# Constant pressure specific heats and constant pressure process

I am currently studying a chapter on entropy of ideal gases from a textbook by Yunus Cengel - Fundamentals of Thermodynamics. There are two equations T ds that can be used to determine the entropy of an ideal gas using approximate or exact analysis. In one example, the parameters given are as follows:

P1 = 100 kPa, T1 = 17 C P2 = 600 kPa, T2 = 57 C

But here's my problem - How do I solve the problem? Do I use first T ds equations which states: $$T ds = dU + P dv$$ (which I cannot since dU = cv dT and this is not an isochoric process since there is compression involved)

Or do I use constant pressure specific heats which comes under the second Tds relation which states: $$T ds = dH - v dP$$ (where dH = Cp dT, but this process is not an isobaric process). Note that the textbook uses the second equation which requires which requires constant pressure specific heat.

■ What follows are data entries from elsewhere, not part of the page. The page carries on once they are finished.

(** * cache_detect: a shallow embedding of [cache_detect.c]

    The development follows the source file top to bottom: the xorshift
    generator, the order builders, the chase graph, the size generator,
    the measurement loop and the boundary detector.

    Conventions.
    - [size_t] and [uint64_t] are 64-bit: a value is a [Z] in [0, 2^64) and
      every operation that can wrap in C has its [mod 2^64] written out.
    - [double] is IEEE-754 binary64, modelled by Rocq's primitive floats.
    - An array that the C code fills front to back ([out[count++] = v]) is
      the list of the values written, in order.
    - An unbounded C loop is a structurally recursive function on a fuel
      argument returning [option]; [None] means the fuel ran out.  The
      rejection loop of [rng_uniform] is bounded by [2^64] draws, which is
      more than it can take. *)

From Stdlib Require Import ZArith Lia List Bool Znumtheory.
From Stdlib Require Import Floats.PrimFloat Floats.SpecFloat Floats.FloatOps.
From stdpp Require Import base list gmap sorting strings.

Local Open Scope Z_scope.
#[local] Set Warnings "-inexact-float".


(** ** Machine integers *)

Module Word.

Definition width : Z := 64.
Definition modulus : Z := 2 ^ 64.
Definition SIZE_MAX : Z := 2 ^ 64 - 1.

Definition wrap (x : Z) : Z := x mod modulus.
Definition shl (x k : Z) : Z := wrap (Z.shiftl x k).
Definition shr (x k : Z) : Z := Z.shiftr x k.
Definition add (x y : Z) : Z := wrap (x + y).
Definition sub (x y : Z) : Z := wrap (x - y).
Definition mul (x y : Z) : Z := wrap (x * y).

Definition in_range (x : Z) : Prop := 0 <= x < modulus.

(** The cast [(int)x] of a [size_t]: the low 32 bits, read as signed. *)
Definition to_int (x : Z) : Z :=
  let y := x mod 2 ^ 32 in if y <? 2 ^ 31 then y else y - 2 ^ 32.

End Word.

(** ** Doubles *)

Module Dbl.

(** [(double)x] for an unsigned 64-bit [x]: round to nearest, ties to even. *)
Definition of_Z (x : Z) : float :=
  SF2Prim (binary_normalize 53 1024 x 0 false).

Definition gt (a b : float) : bool := PrimFloat.ltb b a.
Definition lt (a b : float) : bool := PrimFloat.ltb a b.

End Dbl.

(** ** PRNG *)

(** The three xorshift steps of [rng_next], in source order. *)
Definition xorshift (s : Z) : Z :=
  let x := s in
  let x := Z.lxor x (Word.shr x 12) in
  let x := Z.lxor x (Word.shl x 25) in
  let x := Z.lxor x (Word.shr x 27) in
  x.

(** [rng_next r]: the value returned and the new [r->state]. *)
Definition rng_next (state : Z) : Z * Z :=
  let x := xorshift state in
  (Word.mul x 2685821657736338717, x).

Definition uniform_threshold (n : Z) : Z := Word.SIZE_MAX mod n.

(** The test inside the rejection loop, on one draw [x]. *)
Definition uniform_accept (n x : Z) : option Z :=
  if uniform_threshold n <=? x then Some (x mod n) else None.

(** One round of the rejection loop of [rng_uniform]: the accepted value and
    the new state, or the new state alone after a rejected draw. *)
Definition draw (state n : Z) : (Z * Z) + Z :=
  let '(x, state') := rng_next state in
  match uniform_accept n x with
  | Some v => inl (v, state')
  | None => inr state'
  end.

(** Up to [p] rounds, stopping at the first accepted draw. *)
Fixpoint uniform_draws (p : positive) (state n : Z) : (Z * Z) + Z :=
  match p with
  | xH => draw state n
  | xO p' =>
      match uniform_draws p' state n with
      | inl r => inl r
      | inr s => uniform_draws p' s n
      end
  | xI p' =>
      match draw state n with
      | inl r => inl r
      | inr s =>
          match uniform_draws p' s n with
          | inl r => inl r
          | inr s' => uniform_draws p' s' n
          end
      end
  end.

Definition draw_bound : positive := 18446744073709551616.

(** [rng_uniform r n]: the [for (;;)] loop.  The model gives up, with [None],
    after [2^64] rejected draws in a row; from a nonzero state that does not
    happen ([rng_uniform_returns]). *)
Definition rng_uniform (state n : Z) : option (Z * Z) :=
  match uniform_draws draw_bound state n with
  | inl r => Some r
  | inr _ => None
  end.

(** The seeding in [main]; [raw] is the xor of clock, stack address and pid. *)
Definition main_seed (raw : Z) : Z :=
  if raw =? 0 then 0x123456789abcdef else raw.

(** One step [x ^= x >> k] and one step [x ^= x << k] on a 64-bit word. *)
Definition xsr (k x : Z) : Z := Z.lxor x (Word.shr x k).
Definition xsl (k x : Z) : Z := Z.lxor x (Word.shl x k).

(** Undoing the three steps of [xorshift], last step first: each step is
    undone by repeating it with the shift doubled until the shift leaves
    the word. *)
Definition unxorshift (y : Z) : Z :=
  let x := y in
  let x := xsr 54 (xsr 27 x) in
  let x := xsl 50 (xsl 25 x) in
  let x := xsr 48 (xsr 24 (xsr 12 x)) in
  x.

(** A call of the generator's interface. *)
Inductive PrngCall := CallNext | CallUniform (n : Z).

Definition run_call (c : PrngCall) (state : Z) : option Z :=
  match c with
  | CallNext => Some (snd (rng_next state))
  | CallUniform n => snd <$> rng_uniform state n
  end.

Given all this, my question is, why do we use constant pressure specific heats when we know for a fact that this is not an isobaric process. Secondly, even if did use constant pressure specific heats (second T ds equation), is an isobaric process evaluated between infinitesimal intervals, such that although the initial and final pressure values are different, the pressure at any given point during a quasi-equilibrium process is the same, in that these states can be retraced in an internal reversible process? Otherwise, I don't know why we can use constant-pressure specific heats.

Thank you.

The general equation is $$dH=C_P\,dT+V(1-\alpha T)\,dP$$, where $$\alpha$$ is the thermal expansion coefficient. (For derivation and discussion, see The cruelest equation in introductory thermodynamics.)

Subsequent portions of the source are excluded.